MISSÃO PLANETÁRIA

Em 2020, em pleno confinamento, eu passei por uma crise existencial (como a maioria das pessoas).



A minha vida, o meu mundo concreto, estava a desabar. O meu trabalho estava a deixar de me fazer sentido, a forma como eu via a vida, também. E por isso, no meio de um pequeno caos eu desalinhei-me e pedia ajuda todos os dias aos meus guias para me ajudarem, ou para colocarem alguém no meu caminho que me ajudasse a compreender o que era necessário fazer.

Sentia que já tinha feito tanto trabalho de desenvolvimento pessoal, e que tinha chegado a um ponto que não compreendia qual a direção.

Para aumentar a minha vibração recorria ao Youtube para ouvir músicas divertidas e estava sempre a ser interrompida por um fulano que dizia "eu sou Matias de Stefano e o meu papel é recordar". Por vezes as músicas paravam com esta publicidade mais de 4x. Mas como sou teimosa, apenas nutri uma raiva por essa pessoa, até que 3 amigos diferentes me sugeriam assistir a uma meditação online sobre os dias fora do tempo que seria facilitada por Matias.

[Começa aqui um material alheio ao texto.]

(* ===== verification/PublicData.v ===== *)
(** * The public registry ([internal/publicdata/publicdata.go], [registry.go])

    The projection of the participants onto the files of a snapshot: one
    document per origin, and the registry that lists them. Instants are UTC,
    so [Time.UTC] is the identity. Unknown outcomes and identities do not
    exist in the types. *)

From S2P Require Import Prelude GoText GoUrl GoErrors GoNetip GoJson GoTime GoEncoding Retry Origin Netguard.
From S2P Require Import RobotsMatch RobotsPolicy RobotsPolicyFacts RobotsHTTP Declaration Verifier.
From S2P Require Import Discovery Store Queue Exclusions DiscoveryStore Registry.

Definition FormatVersion : Z := 1.

Record File : Type := mkFile { file_Path : bytes; file_Data : bytes }.

(** [crypto/sha256] *)
Class SHA256 := { sha256_Sum256 : bytes -> bytes }.
Class SHA256Laws `{SHA256} := { Sum256_length s : length (sha256_Sum256 s) = 32%nat }.

(** ** Order

    [<] on strings compares bytes. [sort.Slice] leaves the order of equal keys
    open; where the program sorts, the keys are distinct. *)

Definition text_le (s t : bytes) : Prop := bytes_compare s t <> Gt.
#[export] Instance text_le_dec : RelDecision text_le.
Proof. intros s t. unfold text_le. apply _. Defined.

Definition key_le {A} (key : A -> bytes) (a b : A) : Prop := text_le (key a) (key b).
#[export] Instance key_le_dec {A} (key : A -> bytes) : RelDecision (key_le key).
Proof. intros a b. unfold key_le. apply _. Defined.

Definition sort_by {A} (key : A -> bytes) (l : list A) : list A := merge_sort (key_le key) l.

(** ** Documents *)

Record declarationDocument : Type := mkDocument { doc_Version : Z; doc_Josh : option bool }.

Definition validPublicIdentity (identity : Identity) : bool :=
  match identity with IdentityUndeclared | IdentityAffirmed | IdentityDeclined => true end.

Definition projectDeclaration (source : Declaration) : declarationDocument :=
  mkDocument (Version source)
    match declared source with
    | IdentityAffirmed => Some true
    | IdentityDeclined => Some false
    | IdentityUndeclared => None
    end.

Definition projectOptionalDeclaration (source : option Declaration) : option declarationDocument :=
  projectDeclaration <$> source.

Definition declaration_json (d : declarationDocument) : json :=
  JObject ((bs "version", JInt (doc_Version d))
    :: match doc_Josh d with Some b => [(bs "josh", JBool b)] | None => [] end).

Definition publicOutcomeTexts (o : Outcome) : bytes :=
  match o with
  | OutcomeValid => bs "valid"
  | OutcomeAbsent => bs "absent"
  | OutcomeInvalid => bs "invalid"
  | OutcomeUnsupportedVersion => bs "unsupported_version"
  | OutcomeUnavailable => bs "unavailable"
  | OutcomeRobotsDenied => bs "robots_denied"
  | OutcomeCrossOriginRedirect => bs "cross_origin_redirect"
  end.

Record historyRegistryEntry : Type := mkEntry {
  entry_Origin : bytes;
  entry_Path : bytes;
  entry_FirstParticipatedAt : Z;
  entry_InitialDeclaration : declarationDocument;
  entry_LatestDeclarationCheckAt : Z;
  entry_LatestDeclarationCheckOutcome : bytes;
  entry_Declaration : option declarationDocument;
}.

Record historyRegistryDocument : Type := mkRegistryDocument {
  registry_FormatVersion : Z;
  registry_Nodes : list historyRegistryEntry;
}.

Record historyNodeDocument : Type := mkNodeDocument {
  node_FormatVersion : Z;
  node_Origin : bytes;
  node_FirstParticipatedAt : Z;
  node_InitialDeclaration : declarationDocument;
  node_LatestDeclarationCheckAt : Z;
  node_LatestDeclarationCheckOutcome : bytes;
  node_Declaration : option declarationDocument;
}.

Lá me rendi e comecei uma jornada de 370 dias de alinhamentos diários que transformou toda a minha vida. Primeiro porque comecei a recordar daquilo que me tinha esquecido, e depois porque compreendi todas as ferramentas que tinha disponíveis e que não usava por medo, ou por não compreender que o propósito da espiritualidade é podermos vive-la na prática.

Movida por esta abertura de uma nova consciência e de uma nova forma de ver o Mundo, coloquei-me num avião em plena pandemia e dirigi-me ao Egipto para fazer parte dos 12 nodos do EU SOU. Esta viagem trouxe-me mais abertura e uma grande calibração do meu caminho. Mas não porque fui ao Egipto, não porque estive com Matias de Stefano, ou porque estive nas 3 pirâmides. Esta abertura iniciou quando afirmei que ia, quando escolhi o meu caminho e me permiti a ir ao encontro da minha alma e da minha verdade.

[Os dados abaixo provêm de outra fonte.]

Lemma publish_calls ctx w log parent root staging files w' r :
  publish_staging (W := W * list fs_call) ctx (w, log) parent root staging files = (w', r) ->
  (exists k err, (k <= length (stage_calls staging files ++ check_calls parent root))%nat /\ r = Some err
     /\ snd w' = log ++ take k (stage_calls staging files ++ check_calls parent root))
  \/ snd w' = log ++ stage_calls staging files ++ check_calls parent root ++ [called_Rename staging root r].
Proof.
  unfold publish_staging. cbn [fs_Chmod traced_fs record]. destruct (fs_Chmod w (staging, 493)) as [w1 [err|]].
  { intros [= <- <-]. left. exists 1%nat, err. cbn. split_and!; [lia|done|done]. }
  destruct (write_files ctx (w1, log ++ [called_Chmod (fst (staging, 493))]) staging files) as [[w2 log2] r2] eqn:Hw.
  apply write_files_calls in Hw as (k & Hk & Hlog & Hr). cbn [snd fst] in Hlog. unfold stage_calls.
  set (fc := concat (map (file_calls staging) files)) in *.
  assert (Htake : forall n, (n <= length fc)%nat -> log ++ [called_Chmod staging] ++ take n fc = log ++ take (S n) ((called_Chmod staging :: fc) ++ check_calls parent root)).
  { intros n Hn. cbn [app take]. by rewrite take_app_le. }
  assert (Hstop : forall n (err : error), (n <= length fc)%nat -> log2 = log ++ [called_Chmod staging] ++ take n fc ->
    exists k err', (k <= length ((called_Chmod staging :: fc) ++ check_calls parent root))%nat /\ Some err = Some err'
      /\ log2 = log ++ take k ((called_Chmod staging :: fc) ++ check_calls parent root)).
  { intros n err Hn ->. exists (S n), err. split_and!; [rewrite length_app; cbn; lia|done|by apply Htake]. }
  destruct r2 as [err|]; [intros [= <- <-]; left; cbn [snd]; rewrite <- app_assoc in Hlog; by eapply Hstop|].
  specialize (Hr eq_refl). subst k. rewrite firstn_all in Hlog. rewrite <- app_assoc in Hlog.
  destruct (checkWriterContext ctx (w2, log2)) as [err|].
  { intros [= <- <-]. left. cbn [snd]. eapply (Hstop (length fc)); [done|by rewrite firstn_all]. }
  destruct (ensureDestinationAvailable (w2, log2) parent root) as [[w3 log3] r3] eqn:He.
  apply ensure_calls in He as (k & Hk2 & Hlog3 & Hr3). cbn [snd] in Hlog3. destruct r3 as [err|].
  { intros [= <- <-]. left. cbn [snd]. exists (S (length fc) + k)%nat, err. split_and!; [rewrite length_app; cbn; lia|done|].
    rewrite Hlog3, Hlog, take_app_ge by (cbn; lia). cbn [length]. replace (S (length fc) + k - S (length fc))%nat with k by lia.
    by rewrite <- !app_assoc. }
  specialize (Hr3 eq_refl). subst k. cbn [fs_Rename traced_fs]. destruct (fs_Rename w3 (staging, root)) as [w4 [err|]];
    intros [= <- <-]; right; cbn [snd]; rewrite Hlog3, Hlog; cbn [take check_calls fst snd app]; by rewrite <- !app_assoc.
Qed.

(** A snapshot is published atomically, on every file system. Nothing is
    called for an unusable context, root or list of files. Otherwise the calls
    are, in this order, the checks that the parent is a directory and the
    destination absent, the creation of a staging directory, the files of the
    snapshot inside it, the checks again, and one rename onto the destination;
    a failure ends them early, and the staging directory is removed in every
    case. The destination is touched by nothing but that rename, which happens
    after every file was written, and success is reported exactly when it
    succeeded. *)
Theorem writeDirectory_atomic ctx w root files w' log r :
  writeDirectory (W := W * list fs_call) ctx (w, []) root files = ((w', log), r) ->
  (log = [] /\ r <> None
    /\ (checkWriterContext ctx (w, []) = r \/ (exists err, outputRootParts root = Err err /\ r = Some err) \/ validateLogicalFiles files = r))
  \/ exists parent base, outputRootParts root = Ok (root, parent, base) /\ validateLogicalFiles files = None
       /\ written parent root base files log r.
Proof.
  unfold writeDirectory. destruct (checkWriterContext ctx (w, [])) as [err|] eqn:Hc; [intros [= <- <- <-]; by left; auto|].
  destruct (outputRootParts root) as [[[cleanRoot parent] base]|err] eqn:Hp; [|intros [= <- <- <-]; left; split_and!; [done|done|right; left; by exists err]].
  assert (cleanRoot = root) as ->.
  { revert Hp. unfold outputRootParts. cbv zeta. destruct (_ || _) eqn:Hb; [done|]. intros [= <- _ _]. b2p.
    by destruct (bytes_eqb_spec (path_Clean root) root). }
  destruct (validateLogicalFiles files) as [err|] eqn:Hv; [intros [= <- <- <-]; left; eauto 6|].
  destruct (ensureDestinationAvailable (w, []) parent root) as [[w1 log1] r1] eqn:He.
  apply ensure_calls in He as (k & Hk & Hlog1 & Hr1). cbn [snd app] in Hlog1. subst log1.
  intros Hrun. right. exists parent, base. split_and!; [done|done|]. unfold first_calls.
  assert (Hfirst : forall k err, (k <= 2)%nat -> written parent root base files (take k (check_calls parent root)) (Some err)).
  { intros n err Hn. replace (take n (check_calls parent root)) with (take n (first_calls parent root base)); [apply refused; lia|].
    unfold first_calls. by rewrite take_app_le. }
  destruct r1 as [err|]; [injection Hrun as <- <- <-; by apply Hfirst|]. specialize (Hr1 eq_refl). subst k.
  destruct (checkWriterContext ctx (w1, take 2 (check_calls parent root))) as [err|]; [injection Hrun as <- <- <-; by apply (Hfirst 2%nat)|].
  cbn [fs_MkdirTemp traced_fs record] in Hrun. destruct (fs_MkdirTemp w1 (parent, bs "." ++ base ++ bs ".tmp-")) as [w2 [staging|err]].
  2: { injection Hrun as <- <- <-. apply (refused _ _ _ _ 3). lia. }
  cbn [fst snd] in Hrun.
  destruct (publish_staging ctx (w2, take 2 (check_calls parent root) ++ [called_MkdirTemp parent (bs "." ++ base ++ bs ".tmp-")]) parent root staging files)
    as [[w3 log3] r3] eqn:Hpub.
  apply publish_calls in Hpub. cbn [fs_RemoveAll traced_fs record snd] in *. destruct (fs_RemoveAll w3 staging) as [w4 e].
  injection Hrun as <- <- <-. destruct Hpub as [(n & err & Hn & -> & ->)| ->].
  - pose proof (abandoned parent root base files staging n err Hn) as Hw. unfold first_calls in Hw. rewrite <- !app_assoc in *. exact Hw.
  - destruct r3 as [err|].
    + pose proof (rename_failed parent root base files staging err) as Hw. unfold first_calls in Hw. rewrite <- !app_assoc in *. exact Hw.
    + pose proof (wrote parent root base files staging) as Hw. unfold first_calls in Hw. rewrite <- !app_assoc in *. exact Hw.
Qed.
End Writer.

Nessa viagem muita informação foi disponibilizada, sendo uma das mais importantes a necessidade de tecer a malha planetária de forma a alcançar novamente a unidade. Mas a unidade apenas se alcança quando podemos aceitar a unicidade de cada ser, de cada povo ou de cada cultura.

Eu não posso aceitar o outro se não me aceito a mim mesma. Eu não posso amar verdadeiramente uma cultura se não entender as minhas raízes. Posso apaixonar-me pelas aparências, mas é necessário ir à raiz, não ter medo daquilo que vamos encontrar, mas sobre tudo, confiar no nosso sentir.

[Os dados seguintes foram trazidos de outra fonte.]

(** A tree after the snapshot was moved to [R] *)
Lemma snapshot_moved T S R files : snapshot_at T S files -> ~ S `prefix_of` R -> ~ R `prefix_of` S -> snapshot_at (kmap (swap S R) T) R files.
Proof.
  intros [Hroot Hfile Hdir Honly] H1 H2.
  assert (Hk : forall s, (kmap (swap S R) T : gmap (list bytes) node) !! (R ++ s) = T !! (S ++ s)) by (intros s; rewrite kmap_swap, swap_new by done; done).
  split.
  - specialize (Hk []). rewrite !app_nil_r in Hk. by rewrite Hk.
  - intros f Hf. rewrite Hk. by apply Hfile.
  - intros f s. rewrite Hk. apply Hdir.
  - intros s n. rewrite Hk. apply Honly.
Qed.

Lemma snapshot_frame T T' S R files : frame S T T' -> ~ S `prefix_of` R -> ~ R `prefix_of` S -> snapshot_at T R files -> snapshot_at T' R files.
Proof.
  intros Hf H1 H2 [Hroot Hfile Hdir Honly].
  assert (Hk : forall s, T' !! (R ++ s) = T !! (R ++ s)) by (intros s; apply Hf; by apply (apart_new S R)).
  split.
  - specialize (Hk []). rewrite !app_nil_r in Hk. by rewrite Hk.
  - intros f Hin. rewrite Hk. by apply Hfile.
  - intros f s. rewrite Hk. apply Hdir.
  - intros s n. rewrite Hk. apply Honly.
Qed.

Lemma publish_disk ctx d P base staging files d' r :
  let S := P ++ [staging_name base (entropy d)] in
  let R := P ++ [base] in
  clean_key R -> plain base -> "/"%char ∉ entropy d -> resolve staging = S -> staging <> [] ->
  closed (tree d) -> tree d !! S = Some Directory -> (forall s, s <> [] -> tree d !! (S ++ s) = None) ->
  validateLogicalFiles files = None ->
  publish_staging ctx d (path_text P) (path_text R) staging files = (d', r) ->
  (r <> None -> frame S (tree d) (tree d'))
  /\ (r = None -> snapshot_at (tree d') R files /\ forall k, ~ S `prefix_of` k -> ~ R `prefix_of` k -> tree d' !! k = tree d !! k).
Proof.
  intros S R HR Hb He HS Hsne Hcl HSd Hempty Hval. unfold publish_staging. cbn [fs_Chmod disk_fs].
  destruct (validate_files_ok ∅ files Hval) as (Hv & Hnd & _).
  destruct (clean_key_snoc P base HR ltac:(apply Hb)) as [HP _].
  assert (HSc : clean_key S) by (apply clean_key_app; [done|]; constructor; [by apply staging_plain|done]).
  destruct (disk_Chmod d (staging, 493)) as [d1 r1] eqn:Hch.
  assert (Ht1 : tree d1 = tree d) by (unfold disk_Chmod in Hch; attempt_in Hch; by injection Hch as <- _).
  destruct r1 as [err|]; [intros [= <- <-]; rewrite Ht1; done|].
  destruct (write_files ctx d1 staging files) as [d2 r2] eqn:Hw.
  eapply (write_files_disk ctx d1 staging S []) in Hw as (He2 & Hf2 & Hs2); [|done|done|done|by destruct P| | | |done].
  2: { rewrite Ht1. intros p Hp Hpre _. by eapply closed_above. }
  2: { rewrite Ht1. split; [done| | |].
       - by intros f ?%elem_of_nil.
       - by intros f s ?%elem_of_nil.
       - intros s n Hn. destruct (decide (s = [])) as [|Hne]; [by left|]. by rewrite Hempty in Hn. }
  2: { eapply Forall_impl; [exact Hv|]. intros f. apply logical_plain. }
  rewrite Ht1 in Hf2. destruct r2 as [err|]; [by intros [= <- <-]|]. specialize (Hs2 eq_refl).
  destruct (checkWriterContext ctx d2) as [err|]; [by intros [= <- <-]|].
  destruct (ensureDestinationAvailable d2 (path_text P) (path_text R)) as [d3 r3] eqn:Hen.
  apply ensure_disk in Hen as (Ht3 & _ & _). destruct r3 as [err|]; [intros [= <- <-]; by rewrite Ht3|].
  cbn [fs_Rename disk_fs]. destruct (disk_Rename d3 (staging, path_text R)) as [d4 r4] eqn:Hr.
  apply (Rename_disk _ _ _ _ _ S R) in Hr as (_ & Hbad & Hgood); [|done|by apply resolve_clean|rewrite Ht3; apply Hs2].
  destruct r4 as [err|]; intros [= <- <-]; (split; [intros Hn|intros Hn]); try done.
  - rewrite Hbad, Ht3 by done. done.
  - destruct (Hgood eq_refl) as (H1 & H2 & ->). rewrite Ht3. split; [by apply snapshot_moved|].
    intros k HkS HkR. rewrite kmap_swap, swap_other by done. by apply Hf2.
Qed.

E esta semana tenho sido confrontada com a minha dificuldade de confiar, o desconforto de me permitir abrir na totalidade do meu ser.

A minha zona de conforto é abrir-me para passar mensagens às pessoas. Mas sempre que outras entidades se manifestam para compartilhar informação, eu bloqueio o meu coração. Tenho medo e fecho-me. Sinto-me pequena, sinto muitas vezes que não digna de receber esses acessos.

Mas como seres vivos, precisamos de mudar, de evoluir. E nesta semana, que tenho estado dedicada a trabalhar nesta missão planetária juntamente com pessoas de todos os cantos do mundo, estou a permitir-me entrar no reconhecimento de mim mesma. Permitindo que os ossos estalem e se alonguem um pouco mais de forma a abrir-me a esta nova condição.

Não ter medo da mudança, saber que todo o tipo de mudança ou de morte antecede um renascimento, é aquilo que me dá alento e confiança no futuro.

Afinal, o lema de qualquer sagitário é a Fé, a confiança de que, independentemente do caminho que escolhemos, estamos no caminho, a fazer o nosso próprio caminho, que nos vai conduzir á nossa missão de vida = viver.

E de coração, sinto que vivemos esse caminho em plenitude quando o nosso caminho interno se funde com o nosso caminho externo.


Quando vivemos quem somos, e quando somos o que vimemos, vivemos a completude do nosso ser. E a partir desse momento, podemos também abraçar a nossa missão planetária, permitindo que a nossa vida seja uma dança que nos conduz pela espiral da evolução.